Rogers completed five seasons on the conducting staff of the Royal Opera House, Covent Garden, latterly as a member of the Jette Parker Young Artists Programme. Recent engagements have included Lakmé, Mefistofele, Oberto and Samson et Dalila for Chelsea Opera Group; Opera Holland Park for Itch as associate, Malmö Opera for A Midsummer Night’s Dream; Tivoli Ballet Theatre for The Nutcracker; The Royal Danish Opera for The Handmaid’s Tale, Turn of the Screw, Seven Deadly Sins, Orest, and Don Giovanni’s Inferno as assistant; University College Opera for The Crucible and Susannah.
Rogers came to international attention in July 2015 when he made his Lincoln Center debut conducting the New York City Ballet Orchestra.

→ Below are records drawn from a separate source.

(* ===== verification/HistoryDemo.v ===== *)
(** * The history theorems at work

    The tables after the demonstration message was committed, a member and a
    stranger, and a world whose context ends in the middle of a request. *)

From S2P Require Import Prelude GoStrings GoTime GoFloat Identity Uuid Telemetry.
From S2P Require Import Validation Message Txn Store Persist PersistSpec IngressDemo.
From S2P Require Import HistoryQuery HistoryStore ReadWorld History HistoryRepo HistorySpec.
From S2P Require Import HistoryReaderSpec HistoryServiceSpec HistoryErrors HistoryData.
Import Canonical Demo.
#[local] Open Scope Z_scope.

(** Functions with the documented behaviour of the database. *)
#[local] Instance demo_sql : SqlFunctions := {
  time_bucket width t := t / width * width;
  sql_avg values := f64_div (foldr f64_add (f64_of_int 0) values) (f64_of_int (Z.of_nat (length values)));
  sql_min values := foldr (fun a b => if SFltb a b then a else b) (S754_infinity false) values;
  sql_max values := foldr (fun a b => if SFltb a b then b else a) (S754_infinity true) values;
}.

#[local] Instance demo_sql_laws : SqlLaws.
Proof.
  split; intros width t Hw; cbn.
  - exists (t / width). reflexivity.
  - pose proof (Z.mul_div_le t width Hw). pose proof (Z.mul_succ_div_gt t width Hw). lia.
Qed.

Definition member : cuuid := mk "33333333-3333-4333-8333-333333333333" eq_refl.
Definition stranger : cuuid := mk "44444444-4444-4444-8444-444444444444" eq_refl.

Definition demo_columns : TwinColumns cuuid := mkTwinColumns ∅ ∅ ∅ ∅.
Definition demo_history : HistoryDB cuuid := mkHistoryDB demo_run.2 {[(member, "gw-1")]} demo_columns.
Definition still_world : World cuuid := mkWorld None (fun _ => demo_history) (fun _ => None).

(** The context ends while the rows are read. *)
Definition late_world : World cuuid := mkWorld (Some (6%nat, CtxDeadline)) (fun _ => demo_history) (fun _ => None).

Definition demo_config : HistoryPreparationConfig := DefaultHistoryPreparationConfig.
Definition demo_service : Service := deployed demo_config.

(** Five seconds around the two samples. *)
Definition demo_span : TimeRange :=
  mkTimeRange (mkTime 1777890028000000000 0) (mkTime 1777890033000000000 0).
Definition demo_query (r : Resolution) : TelemetryHistoryQuery := mkHistoryQuery "gw-1" "s_1" demo_span r 100.

Definition ask (w : World cuuid) (actor : cuuid) (r : Resolution) : res herror (TelemetryHistoryResult cuuid) * nat :=
  GetTelemetryHistory demo_service actor (demo_query r) w 0%nat.

Lemma demo_history_service : history_service demo_config = Ok demo_service.
Proof. vm_compute. reflexivity. Qed.

Lemma demo_config_ok : config_ok demo_config.
Proof. apply config_ok_spec. vm_compute. reflexivity. Qed.

Lemma demo_day_accepted : check_query demo_config (demo_query Resolution1d) = None.
Proof. vm_compute. reflexivity. Qed.

Lemma demo_auto_accepted : check_query demo_config (demo_query ResolutionAuto) = None.
Proof. vm_compute. reflexivity. Qed.

Lemma still : quiet still_world demo_history.
Proof. by split. Qed.

Lemma late_ok : driver_ok late_world.
Proof. intros k e H. discriminate H. Qed.

Definition summary (r : res herror (TelemetryHistoryResult cuuid)) : res herror (string * string * Z * list Z) :=
  match r with
  | Ok a => Ok (hr_Mode a, hr_Resolution a, hr_PointCount a, bp_Count <$> hr_BucketPoints a)
  | Err e => Err e
  end.

Example ask_raw : summary (ask still_world member ResolutionRaw).1 = Ok ("raw", "raw", 2, []).
Proof. vm_compute. reflexivity. Qed.

Example ask_auto : summary (ask still_world member ResolutionAuto).1 = Ok ("raw", "raw", 2, []).
Proof. vm_compute. reflexivity. Qed.

Example ask_day : summary (ask still_world member Resolution1d).1 = Ok ("bucket", "1d", 1, [2]).
Proof. vm_compute. reflexivity. Qed.

Example ask_stranger : summary (ask still_world stranger ResolutionRaw).1 = Err (HErr ErrHistoryNotFound).
Proof. vm_compute. reflexivity. Qed.

Example ask_late : summary (ask late_world member ResolutionRaw).1
  = Err (HJoin (HErr ErrHistoryDependency) (HCause DeadlineExceeded)).
Proof. vm_compute. reflexivity. Qed.

Lemma ask_raw_ok : is_ok (ask still_world member ResolutionRaw).1 = true.
Proof. vm_compute. reflexivity. Qed.

Lemma ask_late_err : ask late_world member ResolutionRaw
  = (Err (HJoin (HErr ErrHistoryDependency) (HCause DeadlineExceeded)), (ask late_world member ResolutionRaw).2).
Proof. vm_compute. reflexivity. Qed.

(** ** The theorems on these inputs *)

Lemma GetTelemetryHistory_refines_witness :
  (ask still_world member ResolutionAuto).1
  = match history_spec demo_config member (demo_query ResolutionAuto) demo_history with
    | Ok r => Ok r | Err e => Err (HErr e) end.
Proof. exact (GetTelemetryHistory_refines _ _ member _ still_world _ 0%nat demo_history_service still). Defined.

Lemma GetTelemetryHistory_sound_witness : exists a n', ask still_world member ResolutionRaw = (Ok a, n')
  /\ check_query demo_config (demo_query ResolutionRaw) = None
  /\ exists k r, effective demo_config (demo_query ResolutionRaw) r
       /\ reader_spec member (with_resolution (demo_query ResolutionRaw) r) (store_at still_world k) = Ok a.
Proof.
  pose proof ask_raw_ok as H. destruct (ask still_world member ResolutionRaw) as [[a|e] n'] eqn:E; [|discriminate H].
  exists a, n'. split; [reflexivity|]. unfold ask in E.
  destruct (GetTelemetryHistory_sound demo_config demo_service member (demo_query ResolutionRaw) still_world 0%nat
    a n' demo_history_service E) as (_ & Hq & _ & k1 & k2 & r & _ & _ & He & _ & _ & Ha).
  split; [exact Hq|]. exists k2, r. split; [exact He|exact Ha].
Defined.

Lemma history_status_witness : exists e n', ask late_world member ResolutionRaw = (Err e, n')
  /\ (writeReadError e).1 = 503 /\ ~ alive late_world n'.
Proof.
  pose proof ask_late_err as E. unfold ask at 1 in E.
  exists (HJoin (HErr ErrHistoryDependency) (HCause DeadlineExceeded)), (ask late_world member ResolutionRaw).2.
  split; [exact E|].
  destruct (history_status demo_config demo_service member (demo_query ResolutionRaw) late_world 0%nat _ _
    demo_history_service late_ok E) as [_ [Ha|(k & err & _ & H)]].
  - split; [reflexivity|exact Ha].
  - discriminate H.
Defined.

Lemma raw_answer_complete_witness : exists a rows, reader_spec member (demo_query ResolutionRaw) demo_history = Ok a
  /\ rows ≡ₚ query_samples (demo_query ResolutionRaw) demo_history /\ hr_PointCount a = Z.of_nat (length rows).
Proof.
  pose proof (raw_answer_complete member (demo_query ResolutionRaw) demo_history eq_refl) as H.
  assert (Hok : is_ok (reader_spec member (demo_query ResolutionRaw) demo_history) = true) by (vm_compute; reflexivity).
  destruct (reader_spec member (demo_query ResolutionRaw) demo_history) as [a|e]; [|discriminate Hok].
  destruct H as (rows & Hp & _ & _ & Hn & _). exists a, rows. split; [reflexivity|]. split; [exact Hp|exact Hn].
Defined.

Definition day_answer : res HistoryError (TelemetryHistoryResult cuuid) :=
  reader_spec member (demo_query Resolution1d) demo_history.

Lemma day_answer_ok : is_ok day_answer = true.
Proof. vm_compute. reflexivity. Qed.

Lemma bucket_answer_complete_witness : exists a, day_answer = Ok a
  /\ list_sum bp_Count (hr_BucketPoints a) = Z.of_nat (length (query_samples (demo_query Resolution1d) demo_history)).
Proof.
  pose proof day_answer_ok as Hok. destruct day_answer as [a|e] eqn:E; [|discriminate Hok]. exists a.
  split; [reflexivity|]. unfold day_answer in E.
  destruct (bucket_answer_complete demo_config member (demo_query Resolution1d) demo_history (24 * Hour) a
    demo_config_ok demo_day_accepted eq_refl E) as (_ & _ & H & _). exact H.
Defined.

Lemma SelectAutoBucketResolution_smallest_witness :
  SelectAutoBucketResolution (rng_From demo_span) (rng_To demo_span) 10 = Ok Resolution1s
  /\ too_fine (rng_From demo_span) (rng_To demo_span) 10 Resolution100ms.
Proof.
  pose proof (SelectAutoBucketResolution_smallest (rng_From demo_span) (rng_To demo_span) 10) as H.
  assert (E : SelectAutoBucketResolution (rng_From demo_span) (rng_To demo_span) 10 = Ok Resolution1s)
    by (vm_compute; reflexivity).
  rewrite E in H. split; [exact E|].
  destruct H as [_ H]; [split; vm_compute; congruence|split; vm_compute; congruence|vm_compute; reflexivity|lia|].
  apply (H Resolution100ms Second (100 * Millisecond)); vm_compute; reflexivity.
Defined.

Lemma auto_resolution_found_witness : exists r,
  SelectAutoBucketResolution (rng_From demo_span) (rng_To demo_span) 100 = Ok r
  /\ check_query demo_config (with_resolution (demo_query ResolutionAuto) r) = None.
Proof.
  exact (auto_resolution_found demo_config (demo_query ResolutionAuto) demo_config_ok
    demo_auto_accepted).
Defined.

Lemma IntersectingBucketCount_counts_witness : exists buckets : list Z,
  IntersectingBucketCount (rng_From demo_span) (rng_To demo_span) Second = Ok (Z.of_nat (length buckets)).
Proof.
  destruct (IntersectingBucketCount_counts (rng_From demo_span) (rng_To demo_span) Second)
    as (buckets & _ & H & _); [split; vm_compute; congruence|split; vm_compute; congruence|vm_compute; reflexivity
      |vm_compute; congruence|].
  exists buckets. exact H.
Defined.

Lemma ValidateHistoryTimeRange_spec_witness : history_range demo_span (744 * Hour).
Proof.
  destruct (proj1 (ValidateHistoryTimeRange_spec demo_span ResolutionRaw (744 * Hour) (10 * Second) 100
    ltac:(vm_compute; split; congruence) ltac:(vm_compute; split; congruence)) ltac:(vm_compute; reflexivity))
    as (_ & _ & H & _). exact H.
Defined.

(** ** From ingestion to reading *)

Lemma demo_run_result : exists r, demo_run = (Ok r, demo_run.2) /\ Outcome r = CommitOutcomeCommitted.
Proof.
  pose proof (proj1 demo_run_committed) as H. destruct demo_run as [[r|e] db]; cbn in H; [|discriminate H].
  exists r. split; [reflexivity|]. injection H as H _. exact H.
Qed.

Lemma persisted_samples_readable_witness : exists a, (ask still_world member ResolutionRaw).1 = Ok a
  /\ shown demo_sample1 a.
Proof.
  pose proof ask_raw_ok as H. destruct (ask still_world member ResolutionRaw) as [[a|e] n'] eqn:E; [|discriminate H].
  exists a. split; [reflexivity|]. unfold ask in E.
  destruct demo_run_result as (r & Hr & Ho). unfold demo_run at 1 in Hr.
  apply (persisted_samples_readable demo_sky demo_message demo_db demo_run.2 r demo_config demo_service member
    (demo_query ResolutionRaw) still_world 0%nat a n' demo_sample1 Hr Ho demo_history_service E).
  - intros k row Hrow. exact Hrow.
  - apply (list_elem_of_lookup_2 _ 1). reflexivity.
  - reflexivity.
  - reflexivity.
  - vm_compute. split; congruence.
Defined.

This was followed by a period with the Melbourne Symphony Orchestra as a member of the prestigious International Conductor Development Program. Other orchestras he has conducted include the Orchestra of the Royal Opera House, Orchestra of Opera North, Orchestre Philharmonique du Luxembourg, Tokyo City Philharmonic, Osaka Symphony, Dubrovnik Symphony, Berlin Sinfonietta, Southbank Sinfonia and the Estonian Festival Orchestra.
As assistant conductor at the Royal Opera House he worked with Andris Nelsons, Antonio Pappano, Esa-Pekka Salonen, Marc Minkowski, Emmanuel Villaume and Plácido Domingo, among others; he has also assisted Vladimir Jurowski at the London Philharmonic. Matthew conducted for the Royal Ballet on their summer tours in 2015 and 2016. Rogers studied conducting with Neeme and Paavo Järvi, and was a member of Jorma Panula’s acclaimed class at the Sibelius Academy in Helsinki. He first read music at the Royal Conservatoire of Scotland, before continuing at the University of Glasgow, the Sibelius Academy and the Guildhall School of Music and Drama. He was awarded a Leverhulme Studentship and was a Churchill Fellow.